_DATA FOR THE TASK:_
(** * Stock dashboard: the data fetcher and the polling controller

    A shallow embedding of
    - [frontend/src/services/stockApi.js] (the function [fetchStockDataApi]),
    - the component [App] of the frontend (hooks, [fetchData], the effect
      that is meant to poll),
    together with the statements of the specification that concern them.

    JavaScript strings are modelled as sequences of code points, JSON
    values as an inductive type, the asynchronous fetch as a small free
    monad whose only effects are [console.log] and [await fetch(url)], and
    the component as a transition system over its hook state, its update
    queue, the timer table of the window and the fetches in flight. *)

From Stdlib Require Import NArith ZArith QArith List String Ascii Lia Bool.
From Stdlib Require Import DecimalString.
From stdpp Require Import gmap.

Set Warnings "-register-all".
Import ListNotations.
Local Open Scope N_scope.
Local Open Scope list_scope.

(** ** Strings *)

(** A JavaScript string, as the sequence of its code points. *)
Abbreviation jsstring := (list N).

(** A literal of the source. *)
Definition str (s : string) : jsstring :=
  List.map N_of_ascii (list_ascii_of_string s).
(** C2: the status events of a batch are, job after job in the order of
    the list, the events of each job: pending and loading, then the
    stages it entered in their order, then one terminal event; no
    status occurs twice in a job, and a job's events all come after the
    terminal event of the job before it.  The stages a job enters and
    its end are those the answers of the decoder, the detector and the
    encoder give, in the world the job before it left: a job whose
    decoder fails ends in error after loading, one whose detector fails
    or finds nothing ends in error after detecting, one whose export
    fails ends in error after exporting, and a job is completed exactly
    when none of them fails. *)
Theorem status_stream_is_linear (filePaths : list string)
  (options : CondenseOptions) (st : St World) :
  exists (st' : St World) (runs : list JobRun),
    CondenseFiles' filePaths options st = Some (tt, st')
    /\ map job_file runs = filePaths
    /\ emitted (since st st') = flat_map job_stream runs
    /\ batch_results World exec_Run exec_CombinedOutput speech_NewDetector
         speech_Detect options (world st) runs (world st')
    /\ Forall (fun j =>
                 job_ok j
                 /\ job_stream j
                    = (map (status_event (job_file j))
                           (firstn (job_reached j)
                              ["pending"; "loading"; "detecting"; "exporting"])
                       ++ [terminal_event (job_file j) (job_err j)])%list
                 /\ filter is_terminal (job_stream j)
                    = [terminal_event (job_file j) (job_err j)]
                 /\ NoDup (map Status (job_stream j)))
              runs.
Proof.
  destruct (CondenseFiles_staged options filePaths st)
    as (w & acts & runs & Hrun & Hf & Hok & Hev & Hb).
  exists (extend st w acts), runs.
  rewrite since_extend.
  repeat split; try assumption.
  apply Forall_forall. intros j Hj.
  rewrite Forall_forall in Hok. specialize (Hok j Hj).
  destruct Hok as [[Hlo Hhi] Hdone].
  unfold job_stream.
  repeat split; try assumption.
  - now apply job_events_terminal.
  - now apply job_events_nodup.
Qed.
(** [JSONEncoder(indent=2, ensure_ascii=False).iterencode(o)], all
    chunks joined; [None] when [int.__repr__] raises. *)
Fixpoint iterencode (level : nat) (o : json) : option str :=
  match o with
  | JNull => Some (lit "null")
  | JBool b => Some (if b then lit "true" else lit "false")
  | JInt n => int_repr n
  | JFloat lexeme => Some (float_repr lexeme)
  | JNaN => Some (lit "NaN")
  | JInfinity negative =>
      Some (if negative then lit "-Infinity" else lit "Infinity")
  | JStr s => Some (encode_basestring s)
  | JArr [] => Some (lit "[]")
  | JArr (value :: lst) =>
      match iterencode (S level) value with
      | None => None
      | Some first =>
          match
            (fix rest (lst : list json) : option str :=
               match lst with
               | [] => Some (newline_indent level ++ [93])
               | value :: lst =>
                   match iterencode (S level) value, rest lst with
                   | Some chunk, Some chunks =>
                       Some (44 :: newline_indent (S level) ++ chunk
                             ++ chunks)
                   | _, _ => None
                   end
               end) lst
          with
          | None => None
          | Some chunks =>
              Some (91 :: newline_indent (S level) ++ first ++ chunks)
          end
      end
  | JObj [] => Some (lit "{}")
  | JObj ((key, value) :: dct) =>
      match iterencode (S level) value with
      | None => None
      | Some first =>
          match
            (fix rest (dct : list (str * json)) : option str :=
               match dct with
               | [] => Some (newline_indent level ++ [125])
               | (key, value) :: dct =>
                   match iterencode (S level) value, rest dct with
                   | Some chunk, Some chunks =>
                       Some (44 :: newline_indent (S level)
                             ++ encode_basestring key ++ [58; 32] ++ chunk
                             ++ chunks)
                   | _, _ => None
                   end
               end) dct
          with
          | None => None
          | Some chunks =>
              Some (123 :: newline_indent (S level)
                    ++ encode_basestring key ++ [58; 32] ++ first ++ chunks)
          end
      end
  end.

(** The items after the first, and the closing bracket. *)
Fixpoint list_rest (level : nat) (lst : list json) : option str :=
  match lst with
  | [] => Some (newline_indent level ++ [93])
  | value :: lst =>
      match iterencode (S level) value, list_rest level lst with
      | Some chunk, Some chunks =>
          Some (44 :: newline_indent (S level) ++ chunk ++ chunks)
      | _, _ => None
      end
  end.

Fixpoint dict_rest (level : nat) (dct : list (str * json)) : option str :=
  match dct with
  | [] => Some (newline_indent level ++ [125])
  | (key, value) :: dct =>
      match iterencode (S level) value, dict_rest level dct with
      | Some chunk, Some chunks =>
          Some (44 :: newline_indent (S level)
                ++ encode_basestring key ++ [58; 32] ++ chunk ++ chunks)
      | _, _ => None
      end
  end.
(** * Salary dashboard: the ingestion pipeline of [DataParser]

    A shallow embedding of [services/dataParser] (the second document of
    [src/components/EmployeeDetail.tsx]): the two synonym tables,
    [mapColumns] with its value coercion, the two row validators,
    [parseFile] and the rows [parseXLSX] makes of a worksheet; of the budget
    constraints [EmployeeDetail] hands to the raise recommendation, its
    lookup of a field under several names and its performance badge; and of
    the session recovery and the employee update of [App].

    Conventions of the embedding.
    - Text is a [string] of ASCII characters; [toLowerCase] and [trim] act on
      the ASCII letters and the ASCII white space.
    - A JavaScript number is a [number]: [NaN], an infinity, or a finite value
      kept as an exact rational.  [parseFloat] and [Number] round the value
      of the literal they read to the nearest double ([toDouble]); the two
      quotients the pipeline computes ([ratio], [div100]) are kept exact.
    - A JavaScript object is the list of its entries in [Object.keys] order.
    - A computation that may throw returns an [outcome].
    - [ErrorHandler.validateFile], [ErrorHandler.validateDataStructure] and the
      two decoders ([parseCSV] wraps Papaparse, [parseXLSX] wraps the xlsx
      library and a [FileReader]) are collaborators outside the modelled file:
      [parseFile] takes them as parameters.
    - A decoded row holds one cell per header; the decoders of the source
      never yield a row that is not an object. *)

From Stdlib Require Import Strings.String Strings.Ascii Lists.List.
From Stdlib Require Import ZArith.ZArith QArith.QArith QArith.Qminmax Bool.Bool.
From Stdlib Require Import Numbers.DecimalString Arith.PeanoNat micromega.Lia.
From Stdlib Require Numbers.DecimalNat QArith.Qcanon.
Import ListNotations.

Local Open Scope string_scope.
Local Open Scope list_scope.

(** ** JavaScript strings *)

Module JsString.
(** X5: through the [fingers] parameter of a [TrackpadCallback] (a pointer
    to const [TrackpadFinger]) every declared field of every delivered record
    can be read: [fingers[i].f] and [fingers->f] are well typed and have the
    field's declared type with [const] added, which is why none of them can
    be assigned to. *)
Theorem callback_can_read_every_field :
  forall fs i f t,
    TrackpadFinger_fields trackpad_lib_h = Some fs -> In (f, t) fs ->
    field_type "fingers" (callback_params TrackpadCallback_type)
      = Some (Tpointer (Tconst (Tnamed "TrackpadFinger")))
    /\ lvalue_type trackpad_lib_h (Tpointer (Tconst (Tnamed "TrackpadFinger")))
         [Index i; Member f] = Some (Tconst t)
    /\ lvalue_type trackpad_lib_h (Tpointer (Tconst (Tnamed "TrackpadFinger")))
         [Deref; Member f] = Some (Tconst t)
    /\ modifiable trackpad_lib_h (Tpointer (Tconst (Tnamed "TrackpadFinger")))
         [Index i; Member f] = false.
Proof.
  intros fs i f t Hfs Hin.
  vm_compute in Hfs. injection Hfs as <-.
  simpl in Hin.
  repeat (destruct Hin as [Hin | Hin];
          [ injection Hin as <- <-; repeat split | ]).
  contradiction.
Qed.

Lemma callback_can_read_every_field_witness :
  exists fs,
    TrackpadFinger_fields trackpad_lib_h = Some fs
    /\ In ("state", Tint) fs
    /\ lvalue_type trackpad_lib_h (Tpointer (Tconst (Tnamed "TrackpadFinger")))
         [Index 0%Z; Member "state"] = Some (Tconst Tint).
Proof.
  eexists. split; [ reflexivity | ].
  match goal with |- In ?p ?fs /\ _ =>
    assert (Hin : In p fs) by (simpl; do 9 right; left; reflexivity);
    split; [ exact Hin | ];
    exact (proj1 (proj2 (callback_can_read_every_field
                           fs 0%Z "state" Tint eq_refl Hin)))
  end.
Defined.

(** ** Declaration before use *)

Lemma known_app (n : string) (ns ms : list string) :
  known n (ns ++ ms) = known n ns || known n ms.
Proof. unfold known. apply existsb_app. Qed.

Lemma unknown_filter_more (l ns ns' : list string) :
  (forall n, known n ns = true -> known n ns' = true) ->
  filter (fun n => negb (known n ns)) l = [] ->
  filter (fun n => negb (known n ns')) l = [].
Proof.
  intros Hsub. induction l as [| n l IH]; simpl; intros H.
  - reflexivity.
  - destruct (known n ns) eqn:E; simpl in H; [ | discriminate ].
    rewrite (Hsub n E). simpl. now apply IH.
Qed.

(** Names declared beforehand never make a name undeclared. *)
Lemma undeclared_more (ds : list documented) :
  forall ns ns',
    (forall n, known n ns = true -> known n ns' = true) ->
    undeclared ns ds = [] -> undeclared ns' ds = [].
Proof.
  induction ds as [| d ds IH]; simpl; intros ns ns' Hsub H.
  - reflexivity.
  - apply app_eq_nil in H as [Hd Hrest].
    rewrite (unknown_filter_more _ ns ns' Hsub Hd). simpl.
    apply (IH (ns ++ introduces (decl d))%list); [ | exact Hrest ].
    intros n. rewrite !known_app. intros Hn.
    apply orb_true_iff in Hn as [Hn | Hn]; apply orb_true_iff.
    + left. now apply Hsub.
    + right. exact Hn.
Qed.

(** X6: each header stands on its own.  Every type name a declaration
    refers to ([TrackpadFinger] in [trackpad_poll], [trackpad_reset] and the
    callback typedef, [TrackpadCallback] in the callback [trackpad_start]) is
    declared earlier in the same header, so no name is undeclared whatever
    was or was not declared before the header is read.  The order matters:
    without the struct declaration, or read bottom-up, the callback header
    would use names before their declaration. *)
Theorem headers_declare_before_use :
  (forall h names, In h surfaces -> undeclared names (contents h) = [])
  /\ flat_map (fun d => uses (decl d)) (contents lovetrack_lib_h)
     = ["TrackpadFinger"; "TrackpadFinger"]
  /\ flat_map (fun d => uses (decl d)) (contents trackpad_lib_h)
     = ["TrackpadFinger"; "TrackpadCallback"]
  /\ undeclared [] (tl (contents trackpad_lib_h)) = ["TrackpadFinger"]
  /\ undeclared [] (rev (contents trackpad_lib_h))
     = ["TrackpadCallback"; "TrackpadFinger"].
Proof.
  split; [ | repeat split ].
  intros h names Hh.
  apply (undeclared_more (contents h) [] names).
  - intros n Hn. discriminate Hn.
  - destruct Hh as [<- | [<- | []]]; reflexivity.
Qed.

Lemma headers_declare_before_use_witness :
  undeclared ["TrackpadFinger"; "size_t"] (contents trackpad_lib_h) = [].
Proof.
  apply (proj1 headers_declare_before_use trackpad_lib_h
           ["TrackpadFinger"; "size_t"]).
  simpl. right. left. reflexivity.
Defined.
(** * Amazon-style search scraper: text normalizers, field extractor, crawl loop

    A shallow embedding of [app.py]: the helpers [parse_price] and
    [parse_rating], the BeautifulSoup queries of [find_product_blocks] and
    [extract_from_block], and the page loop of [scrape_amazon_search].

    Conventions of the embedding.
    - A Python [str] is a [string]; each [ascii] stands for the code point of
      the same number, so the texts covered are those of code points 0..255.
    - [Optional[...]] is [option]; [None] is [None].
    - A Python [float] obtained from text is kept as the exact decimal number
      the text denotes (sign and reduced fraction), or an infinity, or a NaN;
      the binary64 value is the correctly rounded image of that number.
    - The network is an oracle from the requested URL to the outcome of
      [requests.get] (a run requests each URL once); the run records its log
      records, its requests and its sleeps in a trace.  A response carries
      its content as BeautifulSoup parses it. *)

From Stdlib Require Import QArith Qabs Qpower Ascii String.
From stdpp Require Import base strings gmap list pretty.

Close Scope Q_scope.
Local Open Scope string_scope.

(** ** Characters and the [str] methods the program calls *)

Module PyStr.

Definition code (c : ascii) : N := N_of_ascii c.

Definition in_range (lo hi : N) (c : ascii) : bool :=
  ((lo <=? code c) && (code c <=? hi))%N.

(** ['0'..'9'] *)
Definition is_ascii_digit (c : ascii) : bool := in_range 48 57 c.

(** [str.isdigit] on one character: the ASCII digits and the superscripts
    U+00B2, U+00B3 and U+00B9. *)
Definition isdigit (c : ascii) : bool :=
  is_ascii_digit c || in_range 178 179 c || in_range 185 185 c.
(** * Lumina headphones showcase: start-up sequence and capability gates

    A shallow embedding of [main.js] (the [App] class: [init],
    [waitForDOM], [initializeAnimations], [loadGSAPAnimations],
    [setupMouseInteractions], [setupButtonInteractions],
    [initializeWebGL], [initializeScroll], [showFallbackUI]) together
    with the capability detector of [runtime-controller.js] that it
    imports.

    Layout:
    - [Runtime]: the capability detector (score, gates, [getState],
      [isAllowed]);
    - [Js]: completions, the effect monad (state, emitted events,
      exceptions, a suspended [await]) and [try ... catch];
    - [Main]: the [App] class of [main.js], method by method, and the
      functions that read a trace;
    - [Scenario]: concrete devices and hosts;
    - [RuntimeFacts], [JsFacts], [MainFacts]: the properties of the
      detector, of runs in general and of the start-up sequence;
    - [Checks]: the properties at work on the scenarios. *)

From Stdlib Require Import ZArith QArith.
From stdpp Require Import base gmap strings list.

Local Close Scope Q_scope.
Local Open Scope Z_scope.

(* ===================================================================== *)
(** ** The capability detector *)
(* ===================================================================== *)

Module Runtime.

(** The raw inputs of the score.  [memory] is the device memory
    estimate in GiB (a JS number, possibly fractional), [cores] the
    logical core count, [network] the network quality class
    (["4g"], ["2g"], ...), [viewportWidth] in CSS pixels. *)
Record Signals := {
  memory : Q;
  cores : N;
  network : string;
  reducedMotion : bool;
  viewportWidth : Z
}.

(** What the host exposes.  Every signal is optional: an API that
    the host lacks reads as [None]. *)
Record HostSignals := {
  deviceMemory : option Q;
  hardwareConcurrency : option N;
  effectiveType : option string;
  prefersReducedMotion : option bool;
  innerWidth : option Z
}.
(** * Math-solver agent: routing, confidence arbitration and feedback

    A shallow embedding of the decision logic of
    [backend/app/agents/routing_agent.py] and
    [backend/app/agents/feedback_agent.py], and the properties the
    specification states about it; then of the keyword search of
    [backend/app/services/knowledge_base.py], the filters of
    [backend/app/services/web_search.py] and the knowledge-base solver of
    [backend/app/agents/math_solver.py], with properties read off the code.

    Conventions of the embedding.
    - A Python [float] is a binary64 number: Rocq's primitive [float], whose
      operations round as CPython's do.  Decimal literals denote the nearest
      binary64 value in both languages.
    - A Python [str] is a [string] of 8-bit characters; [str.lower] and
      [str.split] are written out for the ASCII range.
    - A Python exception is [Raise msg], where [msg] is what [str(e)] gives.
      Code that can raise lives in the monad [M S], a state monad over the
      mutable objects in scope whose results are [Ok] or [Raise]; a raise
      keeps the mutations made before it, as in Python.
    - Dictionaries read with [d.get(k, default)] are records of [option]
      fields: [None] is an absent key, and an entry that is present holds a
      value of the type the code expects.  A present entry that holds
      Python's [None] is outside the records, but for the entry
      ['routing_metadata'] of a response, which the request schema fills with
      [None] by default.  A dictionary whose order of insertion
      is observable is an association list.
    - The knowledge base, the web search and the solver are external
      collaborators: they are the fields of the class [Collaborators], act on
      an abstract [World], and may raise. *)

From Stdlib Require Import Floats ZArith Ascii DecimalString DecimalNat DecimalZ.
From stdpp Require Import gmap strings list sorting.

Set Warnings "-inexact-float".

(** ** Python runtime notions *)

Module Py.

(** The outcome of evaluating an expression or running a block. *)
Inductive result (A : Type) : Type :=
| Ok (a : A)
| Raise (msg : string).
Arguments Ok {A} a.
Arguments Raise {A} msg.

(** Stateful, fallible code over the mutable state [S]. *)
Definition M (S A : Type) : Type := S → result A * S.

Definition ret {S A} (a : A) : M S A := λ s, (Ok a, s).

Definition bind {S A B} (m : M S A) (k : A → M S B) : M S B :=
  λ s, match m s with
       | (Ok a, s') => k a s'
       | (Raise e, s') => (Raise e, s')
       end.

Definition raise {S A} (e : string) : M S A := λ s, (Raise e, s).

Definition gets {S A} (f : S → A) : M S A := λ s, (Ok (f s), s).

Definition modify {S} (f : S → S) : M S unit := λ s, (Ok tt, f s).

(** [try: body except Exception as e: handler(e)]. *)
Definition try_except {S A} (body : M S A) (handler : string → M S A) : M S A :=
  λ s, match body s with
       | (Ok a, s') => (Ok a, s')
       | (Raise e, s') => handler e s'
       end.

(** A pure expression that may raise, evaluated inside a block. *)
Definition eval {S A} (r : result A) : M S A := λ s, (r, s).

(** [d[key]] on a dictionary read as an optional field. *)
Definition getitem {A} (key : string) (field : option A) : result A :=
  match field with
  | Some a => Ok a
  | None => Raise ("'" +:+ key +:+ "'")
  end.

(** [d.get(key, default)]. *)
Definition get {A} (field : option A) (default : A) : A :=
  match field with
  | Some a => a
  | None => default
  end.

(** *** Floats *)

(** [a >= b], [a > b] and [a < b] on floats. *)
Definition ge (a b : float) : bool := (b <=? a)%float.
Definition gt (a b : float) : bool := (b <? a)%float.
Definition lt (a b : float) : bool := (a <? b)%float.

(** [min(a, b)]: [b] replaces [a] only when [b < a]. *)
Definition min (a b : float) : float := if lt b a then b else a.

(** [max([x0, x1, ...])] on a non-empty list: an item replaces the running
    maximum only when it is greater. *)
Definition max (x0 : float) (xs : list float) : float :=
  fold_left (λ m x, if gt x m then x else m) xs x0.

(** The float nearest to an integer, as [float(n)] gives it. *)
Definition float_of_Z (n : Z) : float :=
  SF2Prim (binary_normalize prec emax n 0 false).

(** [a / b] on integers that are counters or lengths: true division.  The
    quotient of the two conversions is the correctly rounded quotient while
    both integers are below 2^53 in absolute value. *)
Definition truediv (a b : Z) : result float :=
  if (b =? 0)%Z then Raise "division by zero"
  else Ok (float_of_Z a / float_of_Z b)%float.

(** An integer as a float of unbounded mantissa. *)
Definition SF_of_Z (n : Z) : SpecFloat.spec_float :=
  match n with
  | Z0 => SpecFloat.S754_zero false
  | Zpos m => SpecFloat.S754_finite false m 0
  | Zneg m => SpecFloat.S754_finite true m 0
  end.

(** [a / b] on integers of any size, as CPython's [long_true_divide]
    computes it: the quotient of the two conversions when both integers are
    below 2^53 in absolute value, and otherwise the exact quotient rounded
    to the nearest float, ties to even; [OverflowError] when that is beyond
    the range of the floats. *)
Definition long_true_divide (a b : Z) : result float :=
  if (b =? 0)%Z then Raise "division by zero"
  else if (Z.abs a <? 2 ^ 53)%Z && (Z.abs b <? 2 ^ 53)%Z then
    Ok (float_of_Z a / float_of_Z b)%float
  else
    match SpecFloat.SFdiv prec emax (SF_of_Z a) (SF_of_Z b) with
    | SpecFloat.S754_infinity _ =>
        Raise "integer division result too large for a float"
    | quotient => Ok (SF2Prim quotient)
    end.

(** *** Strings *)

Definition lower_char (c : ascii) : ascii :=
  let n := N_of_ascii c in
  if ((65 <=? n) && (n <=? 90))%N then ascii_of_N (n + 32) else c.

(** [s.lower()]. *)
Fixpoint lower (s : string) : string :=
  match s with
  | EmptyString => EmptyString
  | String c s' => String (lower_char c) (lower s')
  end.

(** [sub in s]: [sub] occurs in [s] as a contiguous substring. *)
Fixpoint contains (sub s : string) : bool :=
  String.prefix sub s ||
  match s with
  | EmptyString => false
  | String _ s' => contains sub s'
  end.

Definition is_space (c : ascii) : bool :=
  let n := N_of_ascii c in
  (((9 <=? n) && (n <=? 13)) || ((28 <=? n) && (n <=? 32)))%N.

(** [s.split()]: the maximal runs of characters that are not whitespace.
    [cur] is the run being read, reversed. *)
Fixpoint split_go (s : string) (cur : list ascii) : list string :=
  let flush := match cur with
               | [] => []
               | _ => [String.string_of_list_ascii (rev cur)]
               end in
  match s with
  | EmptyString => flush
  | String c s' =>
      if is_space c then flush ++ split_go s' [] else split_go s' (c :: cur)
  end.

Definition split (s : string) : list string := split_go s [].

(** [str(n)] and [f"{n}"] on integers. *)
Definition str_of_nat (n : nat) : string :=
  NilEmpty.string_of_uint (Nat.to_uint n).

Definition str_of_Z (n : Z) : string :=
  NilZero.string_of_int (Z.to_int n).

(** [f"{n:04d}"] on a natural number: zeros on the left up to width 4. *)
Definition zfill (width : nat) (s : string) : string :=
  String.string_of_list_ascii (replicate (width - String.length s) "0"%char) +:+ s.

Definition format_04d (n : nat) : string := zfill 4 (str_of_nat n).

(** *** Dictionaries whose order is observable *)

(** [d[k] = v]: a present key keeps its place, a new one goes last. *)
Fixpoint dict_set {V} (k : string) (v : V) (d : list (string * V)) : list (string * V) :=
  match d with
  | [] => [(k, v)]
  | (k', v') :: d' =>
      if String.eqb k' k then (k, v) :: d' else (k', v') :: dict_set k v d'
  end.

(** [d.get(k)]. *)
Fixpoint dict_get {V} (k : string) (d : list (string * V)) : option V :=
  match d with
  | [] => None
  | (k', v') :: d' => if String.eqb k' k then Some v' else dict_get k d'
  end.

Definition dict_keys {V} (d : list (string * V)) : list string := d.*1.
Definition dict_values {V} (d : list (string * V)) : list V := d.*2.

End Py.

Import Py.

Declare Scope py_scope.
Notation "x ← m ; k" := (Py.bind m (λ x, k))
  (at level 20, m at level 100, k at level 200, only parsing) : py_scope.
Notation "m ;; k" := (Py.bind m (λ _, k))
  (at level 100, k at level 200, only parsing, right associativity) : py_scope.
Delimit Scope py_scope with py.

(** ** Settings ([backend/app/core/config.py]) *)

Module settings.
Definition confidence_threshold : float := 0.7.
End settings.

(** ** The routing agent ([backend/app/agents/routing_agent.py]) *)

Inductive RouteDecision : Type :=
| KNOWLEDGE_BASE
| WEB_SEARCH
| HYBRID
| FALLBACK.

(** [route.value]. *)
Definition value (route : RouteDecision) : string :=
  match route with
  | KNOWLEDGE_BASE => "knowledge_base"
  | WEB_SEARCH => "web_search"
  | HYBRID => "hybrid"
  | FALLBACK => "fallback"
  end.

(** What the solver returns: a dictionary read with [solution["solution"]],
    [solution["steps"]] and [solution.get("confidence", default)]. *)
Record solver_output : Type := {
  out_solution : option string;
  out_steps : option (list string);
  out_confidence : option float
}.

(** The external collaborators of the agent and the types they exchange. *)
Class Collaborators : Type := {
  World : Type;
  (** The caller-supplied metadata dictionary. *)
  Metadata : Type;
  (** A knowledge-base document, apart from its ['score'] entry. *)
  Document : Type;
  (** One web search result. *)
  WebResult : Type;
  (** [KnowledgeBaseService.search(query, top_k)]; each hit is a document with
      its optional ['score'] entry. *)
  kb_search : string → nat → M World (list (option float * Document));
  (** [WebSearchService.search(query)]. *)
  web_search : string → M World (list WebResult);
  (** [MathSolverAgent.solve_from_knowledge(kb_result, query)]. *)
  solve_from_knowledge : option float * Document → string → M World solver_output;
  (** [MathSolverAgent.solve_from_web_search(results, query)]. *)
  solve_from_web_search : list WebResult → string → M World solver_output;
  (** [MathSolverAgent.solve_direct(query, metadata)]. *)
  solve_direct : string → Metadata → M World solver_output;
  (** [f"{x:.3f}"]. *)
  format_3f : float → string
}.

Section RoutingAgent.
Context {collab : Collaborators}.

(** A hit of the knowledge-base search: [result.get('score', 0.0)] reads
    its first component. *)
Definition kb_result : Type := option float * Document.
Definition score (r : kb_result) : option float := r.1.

_PROBLEM TO WORK ON:_
Using the entries shown above, reproduce verbatim the lines from the line bearing "binary64 value in both languages." to the line bearing "Code that can", inclusive.

_PROBLEM SOLUTION:_
      binary64 value in both languages.
    - A Python [str] is a [string] of 8-bit characters; [str.lower] and
      [str.split] are written out for the ASCII range.
    - A Python exception is [Raise msg], where [msg] is what [str(e)] gives.
      Code that can raise lives in the monad [M S], a state monad over the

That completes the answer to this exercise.